Я начал работать, а он уехал в Киев ставить «Зойкину квартиру». Мы созванивались ежедневно, я подробно рассказывал о репетициях, он что-то советовал, работа шла.

Меня поселили в угловой темной квартире во втором этаже дома неподалеку от вокзала. Пришел Митя, однокашник, которого я устроил в театр, – мой единственный дружок и собеседник. Но потом он предпочитал зазывать в гости меня. Еще была девушка Даша. Мы с Митей выбрали ее среди студентов театрального училища на роль молодой жены старого адвоката. Сложилась такая тройка птенцов – тихие чаепития, прогулки после репетиций.

В отсутствие Худрука шесть актеров, не дожидаясь его возвращения, ушли из театра. Среди них и ведущие, они не были у меня заняты, но общий фон труппы сильно изменился – театр решительно потерял в качестве. Все это мне стало понятно позже. А пока я не мог вообразить, как можно уйти из такого театра, как можно уйти от Худрука?
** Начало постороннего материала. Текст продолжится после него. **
(** An item carries its own ref and its parent's. *)
Lemma finished_refs k i p :
  mk_Entry (mk_BodyChild k i) p ∈ lw_entries w →
  item_refs doc k i = Some (body_child_ref k i, Some (parent_ref p)).
Proof using Hinv.
  intros He. assert (mk_BodyChild k i ∈ en_ref <$> lw_entries w) as Hi by (apply entry_of; eauto).
  apply (wi_items _ Hinv) in Hi. pose proof (wi_kinds _ Hinv) as Hkv.
  assert (k ≠ KEY_VALUE) as Hk by (intros ->; lia).
  unfold doc. rewrite item_refs_stamp_entries, item_refs_finalize by done.
  apply item_refs_size in Hi as [r Hr]. rewrite Hr, (wi_body _ Hinv).
  destruct p as [p|].
  - rewrite decide_False.
    + cbn. by rewrite (restamp_entry _ k i (Some p)) by (by try apply Hinv).
    + intros Hin%under_entry. pose proof (wi_nodup _ Hinv) as Hnd.
      apply list_elem_of_lookup in He as [a Ha]. apply list_elem_of_lookup in Hin as [b Hb].
      assert (a = b) as ->; [|by rewrite Ha in Hb].
      eapply NoDup_lookup; [apply Hnd|..]; rewrite list_lookup_fmap; [by rewrite Ha|by rewrite Hb].
  - rewrite decide_True by (by apply under_entry). cbn.
    by rewrite (restamp_entry _ k i None) by (by try apply Hinv).
Qed.

Lemma finished_items k i :
  is_Some (item_refs doc k i) ↔ mk_BodyChild k i ∈ en_ref <$> lw_entries w.
Proof using Hinv.
  rewrite (wi_items _ Hinv), item_refs_size. unfold doc.
  by rewrite size_stamp_entries, size_finalize.
Qed.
Еще я очень подружился с замечательно красивой и доброй народной артисткой Валентиной Александровной Федотовой. Она поджидала меня после утренних репетиций, расспрашивала о Питере, об отце, приносила яблоки и помидоры со своего огорода, допоздна засиживалась со мной после вечерних репетиций. Я не любил возвращаться в свою конуру и был очень благодарен ей за заботу. Однажды она сказала:

– Алёша! Уезжайте отсюда поскорее, он вас сожрет, он – убийца. Зачем вам этот некрополь, мы все здесь уже похоронены, а у вас все впереди…

– Но почему?

– Уезжайте, поверьте мне.

Я ей не поверил. И еще:

– Никогда не пейте с Премьером, и вообще, не подходите к нему, не общайтесь.

– Поздно, мы уже с ним выпивали.

Премьер репетировал роль адвоката Эгермана. Это был ведущий артист театра. Однажды на спектакле оборвалась лонжа, он сорвался с шестиметровой высоты – сломал ноги, год не мог вылечить, запил, раны не затягивались – инвалидность и профнепригодность. Он хромал, ходил с палочкой, но репетировал блестяще. Я не знал, что он был любовником Худрука, что был развращен им и сломлен, зависим, доведен до алкоголизма. Я не знал, что когда Григорий Тропинин, профессор училища, ведущий актер театра, свалился с инфарктом, то Худрук с Премьером ночью под окнами больницы, попивая водочку, громко желали Тропинину скорейшей смерти. Я не знал, что замечательная, тонкая, нервная актриса Синицына в истериках билась головой об лестницу, когда Худрук в антракте бенефиса уволил ее из театра. Она месяц приходила в себя в нервной клинике и потом уехала в Израиль. Я не знал многого и не понимал, что страшного в том, что однажды ночью ко мне в кабинет пришел Премьер с водкой и мы выпивали. А Худрук узнал об этом сразу по приезде. Ему донес… Премьер.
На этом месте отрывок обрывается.